Energiespeicher: BMBF-Verbundprojekt forscht an Redox-Flow-Batterie
Verbesserung von Leistungs- und Speicherdichte sowie Kosten nötig
Die Möglichkeit, die Leistung getrennt von der Kapazität auszulegen, mache Redox-Flow-Batterien zu einem aussichtsreichen Kandidaten für die Speicherung von elektrischem Strom aus erneuerbaren Energien. Für eine erfolgreiche Markteinführung von Redox-Flow-Batterien müssten jedoch die Leistungs- und Speicherdichte verbessert und die Herstellungskosten gesenkt werden. Daran arbeitet das Verbundprojekt „tubulAir“ mit dem Ansatz einer mikro-tubulären Vanadium/Luft Redox Flow-Batterie. Im Gegensatz zu herkömmlichen Redox-Flow-Batterien ist vorgesehen, darin lediglich eine statt zwei flüssigen Elektrolytlösungen sowie Umgebungsluft zu verwenden.

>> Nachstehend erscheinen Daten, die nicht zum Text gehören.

(* ===== verification/DnsBalancer.v ===== *)
(** * The DNS balancer client

    Models [internal/dnsbalancer]: the configuration models, the decoding of
    the server's answers, the exact matching of zones, and the client's
    read-modify-write operations on zones under the zone lock.  The server is
    the environment: every answer to a request is possible. *)

From S2P Require Import Prelude GoStrings Unicode NetIP NetIPFacts Effects Http.

#[local] Open Scope Z_scope.

(** ** Models *)
Record ZoneNode : Type := mkZoneNode { zn_IP : string; zn_Address : string }.

(** The two formats of a zone are distinguished by nil slices. *)
Record Zone : Type := mkZone {
  zone_Name : string;
  zone_TTL : Z;
  zone_Proxied : bool;
  zone_IPs : slice string;
  zone_Nodes : slice ZoneNode
}.

Record Domain : Type := mkDomain { dom_Name : string; dom_Zones : list Zone }.

Record ZoneMatch : Type := mkZoneMatch {
  zm_Domain : string;
  zm_ZoneName : string;
  zm_FQDN : string;
  zm_Zone : Zone
}.

Record AddIPResult : Type := mkAddIPResult { add_FQDN : string; add_Added : bool; add_IPs : list string }.

Record ReplaceIPResult : Type := mkReplaceIPResult {
  rep_FQDN : string;
  rep_Changed : bool;
  rep_IPs : list string;
  rep_Nodes : list ZoneNode
}.

Record MoveIPResult : Type := mkMoveIPResult {
  mv_SourceFQDN : string;
  mv_TargetFQDN : string;
  mv_Changed : bool
}.

#[export] Instance ZoneNode_eq_dec : EqDecision ZoneNode.
Proof. solve_decision. Defined.
#[export] Instance Zone_eq_dec : EqDecision Zone.
Proof. solve_decision. Defined.

(** The sentinel a caller can test for with [errors.Is]; the wrapping texts
    are not kept. *)
Inductive dnsErr : Type :=
  | ErrUnauthorized
  | ErrConflict
  | ErrUnprocessable
  | ErrInvalidResponse
  | ErrNotFound
  | ErrAmbiguousZone
  | ErrInvalidInput
  | HTTPError (status : Z)
  | TransportError
  | LockError.

#[export] Instance dnsErr_eq_dec : EqDecision dnsErr.
Proof. solve_decision. Defined.

(** [HTTPError.Unwrap]. *)
Definition HTTPError_Unwrap (status : Z) : option dnsErr :=
  if status =? 401 then Some ErrUnauthorized
  else if status =? 404 then Some ErrNotFound
  else if status =? 409 then Some ErrConflict
  else if status =? 422 then Some ErrUnprocessable
  else None.

(** [errors.Is]. *)
Definition err_is (e target : dnsErr) : bool :=
  bool_decide (e = target) ||
  match e with
  | HTTPError status => bool_decide (HTTPError_Unwrap status = Some target)
  | _ => false
  end.

(** ** Matching *)
Definition normalizeFQDN (value : string) : string := ToLower (TrimSuffix (TrimSpace value) ".").

Definition zoneFQDN (domain zone : string) : string :=
  let domain := normalizeFQDN domain in
  let zone := normalizeFQDN zone in
  if String.eqb zone "@" then domain
  else if String.eqb domain "" || String.eqb zone "" then ""
  else zone +:+ "." +:+ domain.

(** The two nested loops of [LocateZone] over the zones of one domain and
    over the domains, with the match so far; [None] is the ambiguous case. *)
Fixpoint locate_zones (target domain : string) (zones : list Zone) (match_ : option ZoneMatch)
    : option (option ZoneMatch) :=
  match zones with
  | [] => Some match_
  | zone :: zones' =>
    let candidate := zoneFQDN domain (zone_Name zone) in
    if negb (String.eqb candidate target) then locate_zones target domain zones' match_
    else match match_ with
    | Some _ => None
    | None => locate_zones target domain zones' (Some (mkZoneMatch domain (zone_Name zone) candidate zone))
    end
  end.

Ergebnisse sollen schnell kommerziell genutzt werden
Die Forschungskooperation „tubulAir“ vereint Grundlagenforschung, angewandte Forschung und Entwicklung. So soll es möglich werden, Ergebnisse schnell in die Entwicklung von kommerziell nutzbaren Produkten umzusetzen. Prof. Dr. Wolfgang Winkler, Leiter des Instituts für Energiesysteme und Brennstoffzellentechnik an der HAW Hamburg, koordiniert das Verbundprojekt. Weitere Projektpartner sind die Friedrich-Alexander-Universität Erlangen-Nürnberg, die Universität Hamburg, das DWI an der RWTH Aachen, das DECHEMA-Forschungsinstitut sowie die Unternehmen FuMA-Tech GmbH und Uniwell Rohrsysteme GmbH & CO. KG.